EXERCISE AIM —
What is needed is an exact copy of the lines from the one containing "Definition f64_to_f32 (x" through the final line of the material below.

RECORDS TO USE —
Lemma research_report_witness :
  map dp_name [mkDataPoint "company_name" JNull JNull] = ["company_name"]
  /\ FireCrawlTools.get_links_scrapped
       (Scenario.final_world
          (App.research Scenario.three_stops 1 1 ["company_name"]
             App.entity_name App.website)
          (Scenario.fresh []))
     = [].
Proof.
  apply (research_report Scenario.three_stops 1 1 ["company_name"]
           App.entity_name App.website).
  vm_compute. reflexivity.
Defined.

(** * The loop: passes, errors and what is never reached *)

Section Loop.
Import AgentScrapper.
Variable E : env.

(** A provider that sends every request the same answer. *)
Lemma chat_request_constant r messages tools tool_choice w :
  (forall n req, openai_create E n req = Ret r) ->
  chat_request E messages tools tool_choice w
  = (Ret (Some r), log_request (ChatRequest messages tools tool_choice) w).
Proof. intros H. apply chat_request_first_ok, H. Qed.

Lemma optimise_messages_total messages w :
  (forall ms, exists n, token_estimate E ms = Ret n) ->
  messages <> [] ->
  exists messages' w',
    optimise_messages E messages w = (Ret messages', w')
    /\ last messages' = last messages.
Proof.
  intros Htot Hne.
  destruct (optimise_messages_returns E messages w Hne Htot) as (ms' & w' & Ho).
  exists ms', w'. split; [exact Ho|].
  exact (optimise_messages_last E _ _ _ _ Hne Ho).
Qed.

(** A pass on a response that neither calls a tool nor stops: the
    assistant message is appended and the state stays running. *)
Lemma pass_keeps_running r c cs tools messages w :
  (forall ms, exists n, token_estimate E ms = Ret n) ->
  (forall n req, openai_create E n req = Ret r) ->
  choices r = c :: cs ->
  finish_reason c <> "tool_calls" ->
  finish_reason c <> "stop" ->
  exists messages' w',
    (chat_response <- chat_request E messages tools None ;;
     turn E chat_response messages) w
    = (Ret (Go (running, messages')), w')
    /\ last messages'
       = Some (assistant_message (cm_content (choice_msg c))
                                 (cm_tool_calls (choice_msg c))).
Proof.
  intros Htot Ho Hc Ht Hs. unfold bind at 1.
  rewrite (chat_request_constant r _ _ _ _ Ho).
  unfold turn. rewrite Hc.
  rewrite decide_False by exact Ht. rewrite decide_False by exact Hs.
  unfold bind at 1. unfold ret at 1. cbn iota beta.
  set (ms := messages ++ _).
  destruct (optimise_messages_total ms
              (log_request (ChatRequest messages tools None) w) Htot)
    as (ms' & w' & Hopt & Hl).
  { subst ms. now destruct messages. }
  exists ms', w'. unfold bind. rewrite Hopt. split; [reflexivity|].
  rewrite Hl. subst ms. now rewrite last_snoc.
Qed.

Lemma loop_without_stop_gen r c cs tools :
  (forall ms, exists n, token_estimate E ms = Ret n) ->
  (forall n req, openai_create E n req = Ret r) ->
  choices r = c :: cs ->
  finish_reason c <> "tool_calls" ->
  finish_reason c <> "stop" ->
  forall fuel messages w,
    while_running E fuel tools messages w = None.
Proof.
  intros Htot Ho Hc Ht Hs.
  induction fuel as [|fuel IH]; intros messages w; [reflexivity|].
  cbn [while_running].
  destruct (pass_keeps_running r c cs tools messages w Htot Ho Hc Ht Hs)
    as (ms' & w' & -> & _).
  apply IH.
Qed.

End Loop.

(** The loop has no bound of its own.  With a tokenizer that counts every
    text and a model that never calls a tool and never stops (each answer
    ends for another reason, as a reply cut short does), every pass
    appends the assistant message and leaves the state running, and no
    number of passes ends the run. *)
Theorem loop_without_stop E r c cs tools fuel messages w :
  (forall ms, exists n, token_estimate E ms = Ret n) ->
  (forall n req, openai_create E n req = Ret r) ->
  choices r = c :: cs ->
  finish_reason c <> "tool_calls" ->
  finish_reason c <> "stop" ->
  (exists messages' w',
     (chat_response <- AgentScrapper.chat_request E messages tools None ;;
      AgentScrapper.turn E chat_response messages) w
     = (Ret (AgentScrapper.Go (AgentScrapper.running, messages')), w')
     /\ last messages'
        = Some (AgentScrapper.assistant_message
                  (cm_content (choice_msg c)) (cm_tool_calls (choice_msg c))))
  /\ AgentScrapper.while_running E fuel tools messages w = None.
Proof.
  intros Htot Ho Hc Ht Hs. split.
  - now apply (pass_keeps_running E r c cs).
  - now apply (loop_without_stop_gen E r c cs).
Qed.

Lemma loop_without_stop_witness :
  (exists messages' w',
     (chat_response <-
        AgentScrapper.chat_request Scenario.stubborn
          [AgentScrapper.user_message "instruction prompt"]
          AgentScrapper.search_tools None ;;
      AgentScrapper.turn Scenario.stubborn chat_response
        [AgentScrapper.user_message "instruction prompt"]) (Scenario.fresh [])
     = (Ret (AgentScrapper.Go (AgentScrapper.running, messages')), w')
     /\ last messages'
        = Some (AgentScrapper.assistant_message (PyStr "and then") None))
  /\ AgentScrapper.while_running Scenario.stubborn 40 AgentScrapper.search_tools
       [AgentScrapper.user_message "instruction prompt"] (Scenario.fresh [])
     = None.
Proof.
  apply (loop_without_stop Scenario.stubborn Scenario.cut_short
           (mkChoice "length" (mkChoiceMessage (PyStr "and then") None)) []
           AgentScrapper.search_tools 40
           [AgentScrapper.user_message "instruction prompt"] (Scenario.fresh []));
    [intros ms; eexists; reflexivity|reflexivity|reflexivity
    |discriminate|discriminate].
Defined.

(** * Errors of one pass *)

Section Errors.
Import AgentScrapper.
Variable E : env.

Lemma chat_request_recovers_gen messages tools tool_choice r n : forall k w,
  k < n ->
  (forall j, j < k -> exists e,
     openai_create E (length (openai_log w) + j)
       (ChatRequest messages tools tool_choice) = Raise e) ->
  openai_create E (length (openai_log w) + k)
    (ChatRequest messages tools tool_choice) = Ret r ->
  retry n (chat_request_body E messages tools tool_choice) w
  = (Ret (Some r),
     set_openai_log
       (openai_log w ++ replicate (S k) (ChatRequest messages tools tool_choice)) w).
Proof.
  induction n as [|n IH]; intros k w Hk Hfail Hok; [lia|].
  cbn [retry]. unfold try_except at 1.
  destruct k as [|k].
  - rewrite Nat.add_0_r in Hok.
    now rewrite (chat_request_body_ok E _ _ _ _ _ Hok).
  - destruct (Hfail 0 ltac:(lia)) as [e He]. rewrite Nat.add_0_r in He.
    rewrite (chat_request_body_error E _ _ _ _ _ He).
    rewrite (IH k); [cbn; now rewrite <- app_assoc|lia|..].
    + intros j Hj. rewrite log_request_length.
      destruct (Hfail (S j) ltac:(lia)) as [e' He']. exists e'.
      now rewrite <- He', Nat.add_succ_r.
    + rewrite log_request_length. now rewrite <- Hok, Nat.add_succ_r.
Qed.

End Errors.

(** One or two failed attempts are made up for: the answer of the first
    attempt that succeeds is returned, after as many identical requests
    as there were attempts. *)
Theorem chat_request_recovers E messages tools tool_choice r k w :
  k < 3 ->
  (forall j, j < k -> exists e,
     openai_create E (length (openai_log w) + j)
       (ChatRequest messages tools tool_choice) = Raise e) ->
  openai_create E (length (openai_log w) + k)
    (ChatRequest messages tools tool_choice) = Ret r ->
  AgentScrapper.chat_request E messages tools tool_choice w
  = (Ret (Some r),
     set_openai_log
       (openai_log w ++ replicate (S k) (ChatRequest messages tools tool_choice)) w).
Proof. apply chat_request_recovers_gen. Qed.

(** The first attempt fails, the second is answered. *)
Lemma chat_request_recovers_witness :
  AgentScrapper.chat_request
    (Scenario.offline [Raise (ExternalError "openai");
                       Scenario.reply "stop" (PyStr "Done") None])
    [AgentScrapper.user_message "hello"] AgentScrapper.search_tools None
    (Scenario.fresh [])
  = (Ret (Some (mkCompletion
                  [mkChoice "stop" (mkChoiceMessage (PyStr "Done") None)])),
     set_openai_log
       (openai_log (Scenario.fresh [])
        ++ replicate 2 (ChatRequest [AgentScrapper.user_message "hello"]
                                    AgentScrapper.search_tools None))
       (Scenario.fresh [])).
Proof.
  apply (chat_request_recovers
           (Scenario.offline [Raise (ExternalError "openai");
                              Scenario.reply "stop" (PyStr "Done") None])
           [AgentScrapper.user_message "hello"] AgentScrapper.search_tools None
           (mkCompletion [mkChoice "stop" (mkChoiceMessage (PyStr "Done") None)])
           1 (Scenario.fresh [])).
  - lia.
  - intros j Hj. exists (ExternalError "openai").
    destruct j as [|j]; [reflexivity|lia].
  - reflexivity.
Defined.

(** Arguments that do not parse end the run with [JSONDecodeError] before
    the tool name is looked at: nothing is dispatched, known name or not. *)
Theorem malformed_arguments_raise E fuel tools messages w r w1 c cs
    tool_call rest :
  AgentScrapper.chat_request E messages tools None w = (Ret (Some r), w1) ->
  choices r = c :: cs ->
  finish_reason c = "tool_calls" ->
  cm_tool_calls (choice_msg c) = Some (tool_call :: rest) ->
  json_loads E (tc_arguments tool_call) = Raise JSONDecodeError ->
  AgentScrapper.while_running E (S fuel) tools messages w
  = Some (Raise JSONDecodeError, w1).
Proof.
  intros Hq Hc Hf Ht Hj. cbn [AgentScrapper.while_running].
  unfold bind at 1. rewrite Hq. unfold AgentScrapper.turn. rewrite Hc, Hf, Ht.
  rewrite decide_True by reflexivity. unfold bind at 1.
  cbn [AgentScrapper.for_tool_calls]. unfold bind at 1, lift at 1.
  now rewrite Hj.
Qed.
(** * CalculatorLayoutClass: grid fitting and remainder packing

    A shallow embedding of the layout core of
    [src/src/calculator-layout.class.ts]: [_inlineCut], [_crossCut],
    [_buildRectMatrix], [_calculateRemain], [_generateLayoutMatrix],
    [calculate], and the validation methods run by the constructor.

    The layout core is embedded twice.  The first embedding takes the
    dimensions as integers [Z] (the documented examples all use whole
    units): on integers, JavaScript's [%] is the truncated remainder
    [Z.rem], and [(a - a % b) / b] is an exact division, written [Z.div].
    The module [F64] takes them as JavaScript numbers, IEEE-754 binary64
    doubles (Rocq's primitive floats), where those operations round.
    Thrown [Error]s are values of the type [err] in a small error monad. *)

From Stdlib Require Import ZArith List Lia Bool.
Import ListNotations.
Open Scope Z_scope.

(** ** Data model (calculator-layout.interface.ts) *)

(** [ISquareSize] *)
Record ISquareSize := mkSize { width : Z; height : Z }.

(** [ILayoutCoords] *)
Record ILayoutCoords := mkCoords { x : Z; y : Z }.

(** [IRectPlotConfig]; the layout code always sets [x] and [y]. *)
Record IRectPlotConfig := mkRect { rx : Z; ry : Z; rwidth : Z; rheight : Z }.

(** [IMatrixGrid] *)
Record IMatrixGrid := mkGrid { row : Z; column : Z }.

(** [IRectMatrixResult] *)
Record IRectMatrixResult := mkPlacement {
  inner : IRectPlotConfig;
  outer : IRectPlotConfig;
  gridRow : Z;
  gridColumn : Z
}.

(** [IPaperLayoutSizing] as built by [calculate]. *)
Record IPaperLayoutSizing := mkSizing {
  source : ISquareSize;
  outerSize : ISquareSize;
  innerSize : ISquareSize;
  marginSize : ISquareSize
}.

(** The errors thrown by the layout core, one per [throw] site. *)
Inductive err :=
  | DivisionByZero                (* _validateDivisionByZero *)
  | EmptyGridRow                  (* _validateGrid, rows *)
  | EmptyGridColumn               (* _validateGrid, columns *)
  | NegativeRemainX               (* _validateRemainXY *)
  | NegativeRemainY               (* _validateRemainXY *)
  | EmptyRectMatrixArray          (* _validateRectMatrixArray, outer array *)
  | EmptyRectMatrixRow            (* _validateRectMatrixArray, first row *)
  | InvalidArrayLength            (* RangeError of Array(n) or of push *)
  | MissingInput                  (* _validateTarget, NaN source/target *)
  | TargetNotPositive             (* _validateTarget *)
  | TargetTooLarge                (* _validateTarget *)
  | SourceNaN                     (* _validateSource *)
  | SourceNotPositive             (* _validateSource *)
  | MarginNegative                (* _validateMargin *)
  | MarginTooLarge.               (* _validateMargin *)

(** A small error monad for the throwing methods. *)
Inductive result (A : Type) := Ok (a : A) | Err (e : err).
Arguments Ok {A} a.
Arguments Err {A} e.
(** * Voxel-wise group analysis and its preparation step

  A shallow embedding of the two scripts of Assignment 4:

  - [groupanalysis (2).py]: [load_files], [perform_group_analysis],
    [save_results], [main];
  - [prepare.py]: [register_to_standard], [create_file_list], [main].

  Arrays hold IEEE 754 binary64 numbers.  They are modelled with the
  inductive specification of floating-point arithmetic of the standard
  library ([SpecFloat], precision 53, maximal exponent 1024), so every
  operation of the scripts ([+], [-], [*], [/], [sqrt]) is the correctly
  rounded one and can be evaluated.  What the scripts delegate to numpy's
  reduction ([add.reduce]) and to scipy's distributions ([stats.t.sf],
  [stats.norm.isf]) is a parameter of the development. *)

From Stdlib Require Import ZArith Bool Lia.
From Stdlib Require Import Floats.SpecFloat.
From Stdlib Require Import Strings.String Strings.Ascii Numbers.DecimalString.
From stdpp Require Import base option list gmap strings.

Set Default Proof Using "Type".

(** ** Binary64 numbers *)

Module Float64.

Definition prec : Z := 53.
Definition emax : Z := 1024.

Definition float : Type := spec_float.

Definition add : float → float → float := SFadd prec emax.
Definition sub : float → float → float := SFsub prec emax.
Definition mul : float → float → float := SFmul prec emax.
Definition div : float → float → float := SFdiv prec emax.
Definition sqrt : float → float := SFsqrt prec emax.

(** Conversion of a Python [int] to a double (round to nearest even). *)
Definition of_Z (n : Z) : float := binary_normalize prec emax n 0 false.

Definition zero : float := S754_zero false.
Definition one : float := Eval vm_compute in of_Z 1.
Definition minus_one : float := Eval vm_compute in of_Z (-1).

Definition is_nan (x : float) : bool :=
  match x with S754_nan => true | _ => false end.

Definition is_inf (x : float) : bool :=
  match x with S754_infinity _ => true | _ => false end.

Definition is_zero (x : float) : bool :=
  match x with S754_zero _ => true | _ => false end.

(** Neither NaN nor an infinity. *)
Definition is_finite (x : float) : bool :=
  match x with
  | S754_zero _ | S754_finite _ _ _ => true
  | S754_infinity _ | S754_nan => false
  end.

(** Strictly positive, resp. strictly negative (infinities included). *)
Definition is_pos (x : float) : bool :=
  match x with
  | S754_finite false _ _ | S754_infinity false => true
  | _ => false
  end.

Definition is_neg (x : float) : bool :=
  match x with
  | S754_finite true _ _ | S754_infinity true => true
  | _ => false
  end.

Global Instance float_eq_dec : EqDecision float.
Proof. solve_decision. Defined.

Global Instance float_inhabited : Inhabited float := populate zero.

End Float64.

Import Float64.

(** ** The numpy functions the analysis calls *)

Module Numpy.

(** An n-dimensional array of doubles: its shape and its elements in
    C (row-major) order. *)
Record ndarray := NDArray { shape : list nat; flat : list float }.

Definition numel (shp : list nat) : nat := foldr Nat.mul 1 shp.

(** [np.abs] *)
Definition np_abs : float → float := SFabs.

(** [np.sign]: [1] above zero, [-1] below, [0] at either zero, NaN at
    NaN. *)
Definition np_sign (x : float) : float :=
  match x with
  | S754_nan => S754_nan
  | S754_zero _ => zero
  | S754_finite s _ _ | S754_infinity s => if s then minus_one else one
  end.

(** [np.sqrt] *)
Definition np_sqrt : float → float := sqrt.

(** [np.nan_to_num(x, nan=, posinf=, neginf=)] on one element. *)
Definition nan_to_num (nan posinf neginf : float) (x : float) : float :=
  match x with
  | S754_nan => nan
  | S754_infinity false => posinf
  | S754_infinity true => neginf
  | _ => x
  end.

(** The sequential accumulation [((0 + a0) + a1) + ...]: what numpy's
    [add.reduce] computes on fewer than eight elements. *)
Definition seq_sum (l : list float) : float := foldl add zero l.

Section Reductions.

(** [np.add.reduce] along the subject axis.  The order in which numpy
  accumulates (pairwise, in blocks) is its own. *)
Variable np_sum : list float → float.

(** [np.mean(a, axis=1)] on one row: the sum divided by the count. *)
Definition np_mean (row : list float) : float :=
  div (np_sum row) (of_Z (Z.of_nat (length row))).

(** [np.var(a, axis=1, ddof=)] on one row: the mean is subtracted, the
  deviations are multiplied by themselves and summed, and the sum is
  divided by [max(n - ddof, 0)]. *)
Definition np_var (ddof : Z) (row : list float) : float :=
  let arrmean := div (np_sum row) (of_Z (Z.of_nat (length row))) in
  let x := (λ a, sub a arrmean) <$> row in
  let x := (λ d, mul d d) <$> x in
  let ret := np_sum x in
  let rcount := Z.max (Z.of_nat (length row) - ddof) 0 in
  div ret (of_Z rcount).

(** [np.std(a, axis=1, ddof=)] on one row. *)
Definition np_std (ddof : Z) (row : list float) : float :=
  np_sqrt (np_var ddof row).

End Reductions.

(** [np.stack(data_list, axis=-1).reshape(-1, num_subjects)]: one row per
  voxel, holding that voxel's value in every subject.  [np.stack] raises
  on an empty list and on arrays of different shapes. *)
Definition stack_last (data_list : list ndarray)
  : option (list nat * list (list float)) :=
  match data_list with
  | [] => None
  | a :: rest =>
      if forallb (λ b, bool_decide (shape b = shape a)) rest
      then Some (shape a,
                 (λ v, (λ b, default zero (flat b !! v)) <$> data_list)
                   <$> seq 0 (numel (shape a)))
      else None
  end.

End Numpy.

Import Numpy.

(** ** groupanalysis (2).py *)

Module GroupAnalysis.

(** What [nib.load] returns.  The header has been read, so [img.shape] is
  known; the data are read from the file only when [get_fdata] is called,
  and that call raises when the file does not hold them (a truncated
  volume).  The affine and the rest of the header are copied to the outputs
  and never inspected. *)
Record image := Nifti1Image {
  img_shape : list nat;
  dataobj : option (list float)
}.

(** [img.get_fdata()]: the data as doubles, in the shape of the header;
  [None] when reading them raises. *)
Definition get_fdata (img : image) : option ndarray :=
  NDArray (img_shape img) <$> dataobj img.

(** *** load_files *)

(** How a call ends: it returns, an exception leaves it uncaught, or
  [sys.exit] ends the process. *)
Inductive exception := OSError | ValueError.

Inductive outcome (A : Type) :=
  | Returns (a : A)
  | Raises (exc : exception)
  | Exits (status : Z).
Arguments Returns {A} a.
Arguments Raises {A} exc.
Arguments Exits {A} status.

(** Fatal: the caller gets no value. *)
Definition fatal {A} (o : outcome A) : Prop :=
  match o with Returns _ => False | _ => True end.

(** The lines [load_files] prints, by their format string; the text of a
  caught exception is left out. *)
Inductive message :=
  | MsgLoading (n : nat)
  | MsgErrorLoading (path : string)
  | MsgDifferentDimensions
  | MsgPathShape (path : string) (shp : list nat).

(** The files [load_files] can see: text files by their lines, as iterating
  over the open file yields them, and the volumes [nib.load] can read.  A
  path outside [text_files] cannot be opened; [nib.load] raises on a path
  outside [volumes]. *)
Record filesystem := FileSystem {
  text_files : gmap string (list string);
  volumes : gmap string image
}.

(** The white space [str.strip()] removes, by code point: the characters
  of [Py_UNICODE_ISSPACE] (tab to carriage return, the four separators
  U+001C to U+001F, the space, U+0085, U+00A0, U+1680, U+2000 to U+200A,
  U+2028, U+2029, U+202F, U+205F and U+3000). *)
Definition unicode_isspace (n : N) : bool :=
  ((9 <=? n)%N && (n <=? 13)%N) || ((28 <=? n)%N && (n <=? 32)%N)
  || (n =? 133)%N || (n =? 160)%N || (n =? 5760)%N
  || ((8192 <=? n)%N && (n <=? 8202)%N)
  || (n =? 8232)%N || (n =? 8233)%N || (n =? 8239)%N || (n =? 8287)%N
  || (n =? 12288)%N.
(** * wav-to-header: the header generator of the loop sampler

    A shallow embedding of [convert_wavs_to_header]
    (src/loop-sampler/wav-to-header.py) and the properties of the header
    it generates.

    NumPy's [float32] and [float64] arrays are modelled bit for bit with
    the IEEE-754 specification of the Standard Library ([SpecFloat],
    precision 24 / 53), [int16] values as [Z] with the wrap-around of the
    cast written out, text as [string], and the exceptions and the
    temporary file of the function with a small state-and-error monad. *)

From Stdlib Require Import ZArith List String Ascii Bool Lia.
From Stdlib Require Import DecimalString DecimalNat SpecFloat QArith_base Permutation.
Import ListNotations.

Local Open Scope Z_scope.

(** ** IEEE-754 arithmetic at the two widths NumPy uses *)

Module F32.
Definition prec : Z := 24.
Definition emax : Z := 128.
Definition add := SFadd prec emax.
Definition mul := SFmul prec emax.
Definition div := SFdiv prec emax.
Definition of_Z (z : Z) : spec_float := binary_normalize prec emax z 0 false.
Definition one : spec_float := of_Z 1.
Definition two : spec_float := of_Z 2.
End F32.

Module F64.
Definition prec : Z := 53.
Definition emax : Z := 1024.
Definition add := SFadd prec emax.
Definition div := SFdiv prec emax.
Definition of_Z (z : Z) : spec_float := binary_normalize prec emax z 0 false.
Definition zero : spec_float := S754_zero false.
End F64.

(** [ndarray.astype(np.float32)] on a [float64] array: round to nearest
    even at precision 24. *)
Definition f64_to_f32 (x : spec_float) : spec_float :=
  match x with
  | S754_finite s m e => binary_round F32.prec F32.emax s m e
  | _ => x
  end.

RESPONSE —
Definition f64_to_f32 (x : spec_float) : spec_float :=
  match x with
  | S754_finite s m e => binary_round F32.prec F32.emax s m e
  | _ => x
  end.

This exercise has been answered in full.